Critical Types

Economic models employ assumptions about agents' infinite hierarchies of belief. We might hope to achieve reasonable approximations by specifying only finitely many levels in the hierarchy. However, it is well known since Rubinstein (1989) that the behaviors of some fully specified hierarchies can be very different from the behavior of such finite approximations. Examples and earlier results in the literature suggest that these critical types are characterized by some strong assumptions on higher-order beliefs. We formalize this connection. We define a critical type to be any hierarchy at which the rationalizable correspondence exhibits a discontinuity. We show that critical types are precisely those types for which there is common belief in a certain class of event. All types from finite type spaces and almost all types in common prior type spaces are critical. On the other hand, we show that regular types, i.e. types which exhibit no discontinuities, are generic.
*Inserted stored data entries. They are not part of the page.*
Lemma hoare_reserve owed size X :
  0 <= size → hoare (alive owed) (reserve size) (λ b : bool, alive (if b then size :: owed else owed)) X.
Proof.
  intros Hs n Hn. pose proof (no_inbound _ _ _ _ _ _ (proj2 Hn)) as [I1 I2 I3 I4 I5 I6]. unfold reserve.
  rewrite (no_config _ _ _ _ _ _ (proj2 Hn)).
  destruct (_ || _) eqn:Hfull; [done|]. rewrite !orb_false_iff in Hfull.
  destruct Hfull as [[_ He%Z.leb_gt] Hb%Z.ltb_ge].
  eapply (alive_ext owed (size :: owed) n); [done| |done..].
  constructor; cbn [length sumZ_with].
  - change (inbound_events n + 1 = Z.of_nat (length (events n) + length (readings (sessions n)) + S (length owed))). lia.
  - change (inbound_bytes n + size = sumZ_with event_size (events n) + sumZ_with id (readings (sessions n)) + (size + sumZ_with id owed)). lia.
  - change (Forall (λ z, 0 <= z) (map event_size (events n) ++ readings (sessions n) ++ size :: owed)).
    rewrite !Forall_app in *. destruct I3 as (J1 & J2 & J3). by split_and!; [..|constructor].
  - change (inbound_events n + 1 <= inbound_max_events c). lia.
  - change (inbound_bytes n + size <= inbound_max_bytes c). lia.
  - done.
Qed.

(** The queue has room for what was reserved: [QueueFull] is never raised. *)
Lemma hoare_put owed ev X :
  event_ok ev → hoare (alive (event_size ev :: owed)) (put_event ev) (λ _, alive owed) X.
Proof.
  intros Hev n Hn. pose proof (no_inbound _ _ _ _ _ _ (proj2 Hn)) as Hin. unfold put_event.
  rewrite (no_config _ _ _ _ _ _ (proj2 Hn)). pose proof (io_events _ _ _ Hin) as I1. cbn [length] in I1.
  pose proof (io_max_events _ _ _ Hin) as I4. destruct (_ <=? _) eqn:Hfull; [apply Z.leb_le in Hfull; lia|].
  apply (alive_ext (event_size ev :: owed) owed n); [done| |done..].
  apply (inbound_queue (event_size ev :: owed) owed n (events n ++ [ev]) (inbound_events n) (inbound_bytes n)); [done| | |done|done].
  - rewrite map_app, <- app_assoc. done.
  - apply Forall_app. split; [apply Hin|by constructor].
Qed.

(** ** A connection's reader *)

Lemma readings_update (f : Session → Session) l sid s :
  NoDup (dict_keys l) → dict_get l sid = Some s →
  option_list (reading (peer s)) ++ readings (dict_map f sid l) ≡ₚ option_list (reading (peer (f s))) ++ readings l.
Proof.
  unfold dict_keys. induction l as [|[k v] l IH]; [done|]. rewrite fmap_cons, NoDup_cons, dict_get_cons.
  intros [Hk Hl] Hs. unfold dict_map, readings in *. cbn [map omap list_omap fst snd] in *. case_bool_decide as Hkey.
  - injection Hs as ->. cbn [fst snd].
    assert (map (λ p, if bool_decide (p.1 = sid) then (p.1, f p.2) else p) l = l) as ->.
    { clear - Hk Hkey. induction l as [|[k' v'] l IH]; [done|]. cbn in *. apply not_elem_of_cons in Hk as [Hne Hk].
      rewrite IH by done. by rewrite bool_decide_eq_false_2 by congruence. }
    destruct (reading (peer s)) as [x|], (reading (peer (f s))) as [y|]; cbn; try done. constructor.
  - cbn [fst snd]. specialize (IH Hl Hs). destruct (reading (peer v)) as [x|]; [|exact IH].
    rewrite <- !Permutation_middle. by apply perm_skip.
Qed.

(** The session is there, its reader runs, and holds [r]. *)
Definition reader_at (sid : string) (r : option Z) (owed : list Z) (n : Node) : Prop :=
  alive owed n ∧ sid ∉ closed_peers n ∧ ∃ s, dict_get (sessions n) sid = Some s ∧ reading (peer s) = r.

Definition never (e : exn) (n : Node) : Prop := False.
In particular they form a residual set in the product topology. This second result strengthens a previous one due to Weinstein and Yildiz (2006) in two ways. First, while Weinstein and Yildiz (2006) considered a xed game, our regular types have continuous behavior across all games. Second, our result applies to an arbitrary space of basic uncertainty and does not require the rich-fundamentals assumption employed by Weinstein and Yildiz (2006). Our proofs involve a novel characterization of the strategic topology first introduced by Dekel, Fudenberg, and Morris (2006a).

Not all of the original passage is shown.